Soirée paisible. Une tisane fumante sur la table basse, une romance américaine à la télé, deux fauteuils bien confortables… Il ne manque que le feu qui crépite et le chat qui ronronne pour que le tableau soit parfait.
Mais ce soir, il n’y a pas de feu dans le foyer. Le bois est cher, cette année. Et puis il faudrait faire ramoner la cheminée. Cet hiver, nous mettrons des radiateurs. Et une petite laine. Et nous irons peut-être adopter un chat à la SPA, ça nous fera une bouillotte, m’a dit ma charmante logeuse en souriant.
Florimonde a mis un pull, un gilet, un châle, deux paires de chaussettes et des pantoufles bien chaudes. J’ai au moins la même chose. Elle frissonne, je grelotte, mais nous faisons tous deux comme si de rien n’était.
Elle ne se plaint jamais, Florimonde. Elle en a vu d’autres, me dit-elle avec un petit sourire. Elle a connu l’hiver 54. Elle se souvient de l’appel de l’abbé Pierre, elle se souvient de ses mots, si profonds, si justes, si chaleureux : « Toi qui souffres, qui que tu sois, entre, dors, mange, reprends espoir, ici on t’aime. »
Elle raconte, des tremblements dans la voix. « Il faisait si froid ! Il y a eu des morts, tu sais. Des gens sont littéralement morts de froid ! Tu te rends compte, Floyd ? »
Oui, je me rends compte. Dans la rue, j’ai eu froid. Alors chez Florimonde, à côté, c’est le grand luxe. Ooooh, bien sûr, la maison a des défauts. C’est une vieille bâtisse, il y fait trop froid en hiver et trop chaud en été, l’isolation est à refaire… mais ça coûte cher.

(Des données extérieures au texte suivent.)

(* ===== verification/Breaker.v ===== *)
(** * The circuit breaker middleware

    internal/middleware/circuit_breaker.go, over an interface for
    sony/gobreaker. *)

From S2P Require Import Prelude GoNum TxId Float64 Domain Sql Postgres Redis Queue World Reference.
From S2P Require Import Session Repository TransactionService AccountService Cache Http Handlers Config.

(** [gobreaker.State] *)
Inductive BState : Type := StateClosed | StateHalfOpen | StateOpen.

#[export] Instance BState_eq_dec : EqDecision BState.
Proof. solve_decision. Defined.

(** ** gobreaker, as an interface

    [Execute] asks the breaker whether the request may run ([cb_before]) and
    tells it afterwards whether it succeeded ([cb_after]).  Both return the
    state changes they announce to [OnStateChange], in order. *)
Class Gobreaker (B : Type) : Type := {
  (** with the [Timeout] of the settings; [MaxRequests] is 1, [Interval] 0 *)
  cb_New : Z -> B;
  cb_before : B -> result unit * B * list BState;
  (** with the [ReadyToTrip] of the settings, on [ConsecutiveFailures] *)
  cb_after : (Z -> bool) -> bool -> B -> B * list BState;

  cb_state : B -> BState;
  cb_failures : B -> Z;
}.

(** The last of the states announced, or the state before. *)
Definition announced (st : BState) (changes : list BState) : BState := fold_left (fun _ st => st) changes st.

Class GobreakerLaws (B : Type) `{Gobreaker B} : Prop := {
  cb_New_law t : cb_state (cb_New t) = StateClosed /\ cb_failures (cb_New t) = 0;
  (** a closed breaker lets every request through; an open one refuses until
      its timeout, then lets one probe through *)
  cb_before_law b :
    let '(r, b', changes) := cb_before b in
    cb_state b' = announced (cb_state b) changes /\
    (cb_state b = StateClosed -> r = Ok tt /\ cb_state b' = StateClosed /\ cb_failures b' = cb_failures b) /\
    match r with
    | Ok _ => cb_state b' <> StateOpen
    | Err e => (e = ErrOpenState /\ cb_state b' = StateOpen) \/
               (e = ErrTooManyRequests /\ cb_state b' = StateHalfOpen)
    end;
  (** a success clears the consecutive failures and closes a half-open
      breaker; a failure opens a half-open breaker, and a closed one when
      [ReadyToTrip] says so *)
  cb_after_law trip ok b :
    let '(b', changes) := cb_after trip ok b in
    cb_state b' = announced (cb_state b) changes /\
    match cb_state b with
    | StateClosed =>
        if (ok : bool) then cb_state b' = StateClosed /\ cb_failures b' = 0
        else if (trip (cb_failures b + 1) : bool) then cb_state b' = StateOpen
        else cb_state b' = StateClosed /\ cb_failures b' = cb_failures b + 1
    | StateHalfOpen => cb_state b' = if ok then StateClosed else StateOpen
    | StateOpen => True
    end;
}.

(** ** The middleware *)

(** [circuitBreakerStateValue] *)
Definition circuitBreakerStateValue (state : BState) : Z :=
  match state with StateOpen => 1 | StateHalfOpen => 2 | StateClosed => 0 end.

(** [http.StatusText] of the server errors *)
Definition StatusText (code : Z) : string :=
  if code =? 500 then "Internal Server Error"
  else if code =? 501 then "Not Implemented"
  else if code =? 502 then "Bad Gateway"
  else if code =? 503 then "Service Unavailable"
  else if code =? 504 then "Gateway Timeout"
  else if code =? 505 then "HTTP Version Not Supported"
  else if code =? 506 then "Variant Also Negotiates"
  else if code =? 507 then "Insufficient Storage"
  else if code =? 508 then "Loop Detected"
  else if code =? 510 then "Not Extended"
  else if code =? 511 then "Network Authentication Required"
  else "".

Section middleware.
Context {P R A C E B : Type} `{Echo E, Gobreaker B}.
#[local] Abbreviation World := (World P R A C).
Context (cfg : Config).
Local Open Scope go_scope.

En attendant, on bricole, on se débrouille, on trouve des astuces. Toutes les pièces ne sont pas chauffées, il y a de l’humidité et de la moisissure, ça laisse des traces noires sur les murs… On déplace les meubles, on ajoute un rideau, ça cache un peu la misère. Il y a des courants d’air et des fenêtres qui ferment mal, alors on a mis des cartons, du scotch et des boudins de porte pour se calfeutrer un peu. Dans les chambres, on ne chauffe que la nuit. Les draps sont un peu humides quand on se couche, mais on met des bouillottes. Quand on fait une lessive, le linge est long à sécher, alors on installe l’étendoir devant le radiateur.
Cet hiver, on se passera du feu dans la cheminée, mais on a une astuce chauffage : la gazinière ! Un poulet rôti ou une soupe qui mijote, c’est une heure de chauffage offert, ça ne se néglige pas. Et puis on fait comme tout le monde, on empile tricots et couvertures. Florimonde a trouvé un stock de laine et elle nous tricote des chaussettes qui, j’en suis sûr, feraient fureur à la Fashion Week !
Malgré tout ça, Céleste et Martine, les deux aides à domicile, montrent des signes d’inquiétude. Florimonde a une santé fragile, il ne faudrait pas qu’elle prenne froid, et puis cette humidité, ça n’est pas bon… « Taratata ! », leur répond mon octogénaire préférée, « les travaux coûtent cher, je suis trop pauvre pour les payer et trop riche pour être aidée. Et puis on a connu pire ! »
Le débat est clos.
Le film touche à sa fin, je monte en vitesse allumer les radiateurs dans les chambres et je me dépêche de redescendre au chaud. Je vais traîner encore un peu au salon, ici il fait presque bon.
Cette nuit, je mettrai une troisième couverture. La semaine prochaine, nous irons adopter un chat.
Et dans deux mois, c’est le printemps. Patience.